The above definition still allows the transformation of
masked &= 1
if (masked == 1) {
v1 = texelFetch(array[masked], ...)
} else {
v0 = texelFetch(array[masked], ...)
}
v = phi(v1, v0)
to
masked &= 1
v = texelFetch(array[masked], ...);
which is incorrect. So for a set of divergence tokens D, let's say A
D-dominates B if the following holds: there exists a way of fixing the
branching directions of conditional branches whose condition's
divergence set is disjoint from D, such that A dominates B in the
resulting CFG. Similarly for D-post-domination.
If D \subset D', then D'-domination implies D-domination.
We can then formulate the second condition as:
2a. A function call with a uniform argument with divergence set D can be
moved from location A to location B if A D-dominates or D-post-dominates B.

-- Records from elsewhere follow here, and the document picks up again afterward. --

Lemma insert_all_spec ks l : mset_sorted cmp l →
  mset_sorted cmp (ms_insert_all cmp ks l) ∧ ms_insert_all cmp ks l ≡ₚ ks ++ l.
Proof.
  revert l. induction ks as [|k ks IH]; intros l Hl; [done|]. unfold ms_insert_all in *. cbn [foldl].
  destruct (IH (put_at (ms_upper cmp l k) k l)) as [IH1 IH2]; [by apply put_upper_sorted|].
  split; [done|]. rewrite IH2, put_at_perm. by rewrite <- Permutation_middle.
Qed.

(** An operation of the class runs a list function on the value. *)
Lemma mset_op_spec {A} (f : list K → outcome (A * list K)) (P : list K → Prop) x :
  match f (value_ x) with Ret r => P r.2 | Throw e => e = undefined_behaviour end →
  match (mset_op f ;; mret ()) x with
  | (Ret _, x') => P (value_ x')
  | (Throw e, x') => e = undefined_behaviour ∧ value_ x' = value_ x
  end.
Proof. unfold mset_op. cbv [mbind M_bind modify gets lift mret M_ret]. by destruct (f _) as [[a l]|e]. Qed.

Lemma mset_op_safe {A} (f : list K → outcome (A * list K)) : safe_op (mset_op f ;; mret ()).
Proof.
  intros x. pose proof (mark_assign_safe (r ← f (value_ x) ; Ret r.2) x) as H.
  unfold mset_op, mark_assign in *. cbv [mbind M_bind modify gets lift mret M_ret outcome_bind] in *.
  by destruct (f _) as [[a l]|e].
Qed.

Lemma mset_run_safe op : safe_op (mset_run op).
Proof. destruct op; apply mset_op_safe. Qed.

Definition mset_run_all (ops : list MsetOp) x : SafeMultiSet K := fold_left (λ x op, (mset_run op x).2) ops x.
End spec.
Arguments MsetOp : clear implicits.

(** ** The properties of [SafeMultiSet] *)

(** For any strict weak order, a [SafeMultiSet] refines a bag of keys: every
    operation (insertion with and without hint, of ranges, erasure by iterator,
    range, key or predicate, extraction, lookup) on an ordered sequence keeps it
    ordered and changes the bag of elements exactly as the operation promises;
    an iterator that is not one of the set is the only way to fail, without
    effect. *)
Theorem multiset_refines_bag {K} (cmp : K → K → bool) {SW : StrictWeak cmp} (op : MsetOp K) (x : SafeMultiSet K) :
  mset_sorted cmp (value_ x) →
  match mset_run cmp op x with
  | (Ret _, x') => mset_sorted cmp (value_ x') ∧ bag_spec cmp op (value_ x) (value_ x')
  | (Throw e, x') => e = undefined_behaviour ∧ value_ x' = value_ x
  end.
Proof.
  intros Hl. pose proof (λ i j l, sorted_sublist cmp _ l ∘ cut_sublist i j l) as Hcut. set (l := value_ x) in *.
  destruct op;
    match goal with |- context [bag_spec cmp ?o _ _] =>
      apply (mset_op_spec _ (λ l', mset_sorted cmp l' ∧ bag_spec cmp o l l')) end; fold l; cbn.
  - split; [by apply put_upper_sorted | apply put_at_perm].
  - unfold ms_insert_hint. case_decide; [|done]. split; [by apply put_hint_sorted | apply put_at_perm].
  - by apply insert_all_spec.
  - unfold ms_erase_at. case_decide as Hi; [|done]. split; [apply Hcut; [lia|done]|].
    destruct (lookup_lt_is_Some_2 l i Hi) as [e He]. exists e. split; [done | by apply cut_one_perm].
  - unfold ms_erase_range. case_decide as Hi; [|done]. split; [apply Hcut; [lia|done]|].
    unfold cut. cbn. rewrite Permutation_app_swap_app.
    replace j with (i + (j - i)) at 2 by lia. rewrite <- drop_drop. by rewrite !take_drop.
  - split; [apply Hcut; [exact (lower_le_upper cmp l k)|done] | by apply erase_key_filter].
  - unfold ms_extract_at. case_decide as Hi; [|done]. split; [apply Hcut; [lia|done]|].
    destruct (lookup_lt_is_Some_2 l i Hi) as [e He]. exists e. split; [done | by apply cut_one_perm].
  - split; [apply Hcut; [lia|done]|]. destruct (find_spec cmp l k Hl) as [(e & He & Heq & _)|[He Hno]].
    + left. exists e. split_and!; [by eapply list_elem_of_lookup_2|done|]. by apply cut_one_perm.
    + right. rewrite He. unfold cut. rewrite take_ge, drop_ge by lia. by rewrite app_nil_r.
  - rewrite erase_if_loop_filter. cbn. split; [|done]. eapply sorted_sublist; [|exact Hl]. apply sublist_filter.
  - done.
  - done.
  - done.
  - split; [constructor|done].
Qed.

2b. Simpler but more conservatively, just treat the function call as
co-convergent (i.e., it can only be moved to positions that are
dominated or post-dominated by its current position in the usual sense.)
.....
The full definition of D-domination is probably too involved to be
turned into practical algorithms. But with this model of divergence
sets, it should be possible to think of DivergenceAnalysis as an
analysis that proves divergence sets of values to be empty (using
additional target specific information to be less conservative).
Combined with DivergenceAnalysis, (1)+(2a) still leave room for some
useful and practical optimizations of functions with uniform arguments
even across basic blocks.
In practical terms for a first version, the effect of the attribute
should just be to prevent the two transformations shown above.